She still has all her family and many friends in Estevan. She appreciates the hometown love and also everything the Energy City and the Prairies taught and gave her.

"You can tell a Prairie kid anywhere, anywhere in the world, ... because there's just something really authentic about them. And Saskatchewan in particular," Taillon said. 

"A small city [makes you] more well-rounded. I mean, in the summer, everyone plays baseball, in the wintertime, everyone plays hockey or dances, or they're in gymnastics, or in school, everybody's on a team of some sort because you have to make teams. Everyone has played basketball, or volleyball, or badminton, or they've been in a school band, because, first of all, you have to and secondly, because it's the thing to do. So, I think it makes you so much of a more well-rounded person because you have to do all these things, you can't just slide into a niche and grow there.

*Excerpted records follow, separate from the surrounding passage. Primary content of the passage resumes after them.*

(** Deleting a key that was written fresh gives the object back. *)
Lemma delete_set_fresh k v o :
  JSObject.get k o = None -> JSObject.delete k (JSObject.set k v o) = o.
Proof.
  intros H. unfold JSObject.set. rewrite H. destruct (JSObject.array_index k).
  - now apply delete_insert_index.
  - unfold JSObject.delete. rewrite List.filter_app. cbn. rewrite String.eqb_refl. cbn.
    rewrite app_nil_r. now apply delete_absent.
Qed.

Lemma delete_In k o e : e ∈ JSObject.delete k o -> e ∈ o.
Proof.
  unfold JSObject.delete. rewrite !list_elem_of_In, filter_In. tauto.
Qed.

Lemma delete_NoDup k o : NoDup (map fst o) -> NoDup (map fst (JSObject.delete k o)).
Proof.
  induction o as [| [k' v'] o IH]; [auto |].
  change (JSObject.delete k ((k', v') :: o))
    with (if negb (String.eqb k k') then (k', v') :: JSObject.delete k o
          else JSObject.delete k o).
  cbn [map fst]. rewrite NoDup_cons. intros [Hk H].
  destruct (String.eqb k k'); cbn [negb map fst]; [auto |].
  apply NoDup_cons. split; [| auto].
  intros Hin. apply Hk. apply list_elem_of_fmap in Hin as ([k0 v0] & -> & Hin).
  apply list_elem_of_fmap. exists (k0, v0). split; [reflexivity |].
  eapply delete_In. exact Hin.
Qed.

End JSObject_more.

Lemma In_get {V : Type} (k : string) (v : V) (o : JSObject.t V) :
  NoDup (map fst o) -> (k, v) ∈ o -> JSObject.get k o = Some v.
Proof.
  induction o as [| [k' v'] o IH]; cbn; intros Hnd Hin.
  - apply elem_of_nil in Hin. destruct Hin.
  - apply NoDup_cons in Hnd as [Hk Hnd]. apply elem_of_cons in Hin as [[= -> ->] | Hin].
    + now rewrite String.eqb_refl.
    + destruct (String.eqb_spec k k') as [-> | Hne]; [| auto].
      exfalso. apply Hk. apply list_elem_of_fmap. exists (k', v). auto.
Qed.

Lemma registryOk_empty : registryOk ∅.
Proof. intros k o H. rewrite lookup_empty in H. discriminate. Qed.

Lemma stepsReducer_ok (state : StepsState) (action : StepsAction) :
  registryOk state -> registryOk (stepsReducer state action).
Proof.
  intros Hok k o. destruct action as [step | stepName tourKey]; cbn.
  - destruct (decide (Step.tourKey step = k)) as [<- | Hne].
    + rewrite lookup_insert_eq. intros [= <-].
      assert (Hold : NoDup (map fst (default JSObject.empty (state !! Step.tourKey step)))
                     /\ Forall (fun entry => Step.name (snd entry) = fst entry
                                 /\ Step.tourKey (snd entry) = Step.tourKey step)
                          (default JSObject.empty (state !! Step.tourKey step))).
      { destruct (state !! Step.tourKey step) as [o |] eqn:E.
        - exact (Hok _ _ E).
        - split; constructor. }
      destruct Hold as [Hnd Hall]. split; [now apply set_NoDup |].
      apply Forall_forall. intros e He. apply set_In in He as [-> | He].
      * split; reflexivity.
      * rewrite Forall_forall in Hall. auto.
    + rewrite lookup_insert_ne by exact Hne. apply Hok.
  - destruct (state !! tourKey) as [tourSteps |] eqn:E; [| apply Hok].
    destruct (decide (tourKey = k)) as [<- | Hne].
    + rewrite lookup_insert_eq. intros [= <-].
      destruct (Hok _ _ E) as [Hnd Hall]. split; [now apply delete_NoDup |].
      apply Forall_forall. intros e He. apply delete_In in He.
      rewrite Forall_forall in Hall. auto.
    + rewrite lookup_insert_ne by exact Hne. apply Hok.
Qed.

Lemma dispatched_ok (actions : list StepsAction) : registryOk (dispatched actions).
Proof.
  unfold dispatched. generalize registryOk_empty. generalize (∅ : StepsState).
  induction actions as [| a actions IH]; intros state Hok; cbn; [exact Hok |].
  apply IH, stepsReducer_ok, Hok.
Qed.

(** X6. Whatever was registered and unregistered, the ordered steps of a
    tour are visible steps of that very tour, hold a step name once, and
    each is the step that the registry files under its name. *)
Theorem orderedTourSteps_of_dispatched (actions : list StepsAction) (tourKey : string) :
  let state := dispatched actions in
  Forall (fun s => Step.tourKey s = tourKey /\ Step.visible s = true)
    (orderedTourSteps state tourKey)
  /\ NoDup (map Step.name (orderedTourSteps state tourKey))
  /\ (forall s, In s (orderedTourSteps state tourKey) ->
                JSObject.get (Step.name s) (tourStepsOf state tourKey) = Some s).
Proof.
  intros state.
  assert (Hok : NoDup (map fst (tourStepsOf state tourKey))
                /\ Forall (fun entry => Step.name (snd entry) = fst entry
                            /\ Step.tourKey (snd entry) = tourKey)
                     (tourStepsOf state tourKey)).
  { unfold tourStepsOf. destruct (state !! tourKey) as [o |] eqn:E.
    - exact (dispatched_ok actions _ _ E).
    - split; constructor. }
  destruct Hok as [Hnd Hall]. rewrite Forall_forall in Hall.
  assert (Hperm : orderedTourSteps state tourKey
                  ≡ₚ List.filter Step.visible (JSObject.values (tourStepsOf state tourKey)))
    by apply sortByOrder_Permutation.
  assert (Hin : forall s, In s (orderedTourSteps state tourKey) ->
                          (Step.name s, s) ∈ tourStepsOf state tourKey
                          /\ Step.visible s = true).
  { intros s Hs. apply (Permutation_in _ Hperm), filter_In in Hs as [Hs Hv].
    split; [| exact Hv]. unfold JSObject.values in Hs. apply in_map_iff in Hs.
    destruct Hs as ([k s'] & <- & He). apply list_elem_of_In in He.
    destruct (Hall _ He) as [Hname _]. cbn in *. now rewrite Hname. }
  split; [| split].
  - apply Forall_forall. intros s Hs. apply list_elem_of_In in Hs.
    destruct (Hin s Hs) as [He Hv]. destruct (Hall _ He) as [_ Hk]. auto.
  - rewrite Hperm.
    assert (Hnames : map Step.name (JSObject.values (tourStepsOf state tourKey))
                     = map fst (tourStepsOf state tourKey)).
    { unfold JSObject.values. rewrite map_map. apply map_ext_in. intros e He.
      apply list_elem_of_In in He. now destruct (Hall _ He). }
    rewrite <- Hnames in Hnd. clear -Hnd.
    induction (JSObject.values (tourStepsOf state tourKey)) as [| s l IH]; cbn;
      [constructor |].
    cbn in Hnd. apply NoDup_cons in Hnd as [Hs Hnd].
    destruct (Step.visible s); cbn; [| auto].
    apply NoDup_cons. split; [| auto].
    intros H. apply Hs. apply list_elem_of_fmap in H as (s' & -> & H).
    apply list_elem_of_fmap. exists s'. split; [reflexivity |].
    apply list_elem_of_In. apply list_elem_of_In, filter_In in H. tauto.
  - intros s Hs. destruct (Hin s Hs) as [He _]. now apply In_get.
Qed.

(** What the reducer files after [register], [unregister], and one after
    the other. *)
Lemma get_registered (state : StepsState) (step : Step.t) :
  let after := stepsReducer state (register step) in
  JSObject.get (Step.name step) (tourStepsOf after (Step.tourKey step)) = Some step
  /\ (forall name, name <> Step.name step ->
        JSObject.get name (tourStepsOf after (Step.tourKey step))
        = JSObject.get name (tourStepsOf state (Step.tourKey step)))
  /\ (forall tourKey, tourKey <> Step.tourKey step -> after !! tourKey = state !! tourKey).
Proof.
  intros after. subst after. unfold tourStepsOf. cbn [stepsReducer].
  rewrite lookup_insert_eq. cbn [default from_option id].
  split; [apply get_set_eq |]. split.
  - intros name Hne. apply get_set_ne. congruence.
  - intros tourKey Hne. apply lookup_insert_ne. congruence.
Qed.

Lemma get_unregistered (state : StepsState) (stepName tourKey : string) :
  let after := stepsReducer state (unregister stepName tourKey) in
  JSObject.get stepName (tourStepsOf after tourKey) = None
  /\ (forall name, name <> stepName ->
        JSObject.get name (tourStepsOf after tourKey)
        = JSObject.get name (tourStepsOf state tourKey))
  /\ (forall k, k <> tourKey -> after !! k = state !! k).
Proof.
  intros after. subst after. unfold tourStepsOf. cbn [stepsReducer].
  destruct (state !! tourKey) as [tourSteps |] eqn:E.
  - rewrite lookup_insert_eq. cbn [default from_option id].
    split; [apply get_delete_eq |]. split.
    + intros name Hne. apply get_delete_ne. congruence.
    + intros k Hne. apply lookup_insert_ne. congruence.
  - rewrite E. cbn. repeat split; reflexivity.
Qed.

Lemma tourStepsOf_register_unregister (state : StepsState) (step : Step.t) :
  JSObject.get (Step.name step) (tourStepsOf state (Step.tourKey step)) = None ->
  forall tourKey,
    tourStepsOf (stepsReducer (stepsReducer state (register step))
                   (unregister (Step.name step) (Step.tourKey step))) tourKey
    = tourStepsOf state tourKey.
Proof.
  intros Hfresh tourKey. unfold tourStepsOf in *. cbn [stepsReducer].
  rewrite lookup_insert_eq.
  destruct (decide (Step.tourKey step = tourKey)) as [<- | Hne].
  - rewrite lookup_insert_eq. cbn [default from_option id].
    now apply delete_set_fresh.
  - rewrite !lookup_insert_ne by exact Hne. reflexivity.
Qed.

"And then there is authenticity … In LA, the fakeness of people and the plastic is [unbelievable], but even in Calgary there's some hustle and there's people trying to be something that they may or may not be. That doesn't fly in Saskatchewan, that doesn't fly in Estevan. Everyone's known you since the time you were born, so what I mean, is, there's an authenticity that is required of you, that you grow up with."

She also said she's received a lot of support from Estevan's family and friends throughout the Band Wars and noted that to do what she does takes a lot of good people like her Calgary agent, band members and others, to whom she is grateful.

Taillon also invited Estevan to come watch her perform in Saskatoon at the Nickelback afterparty.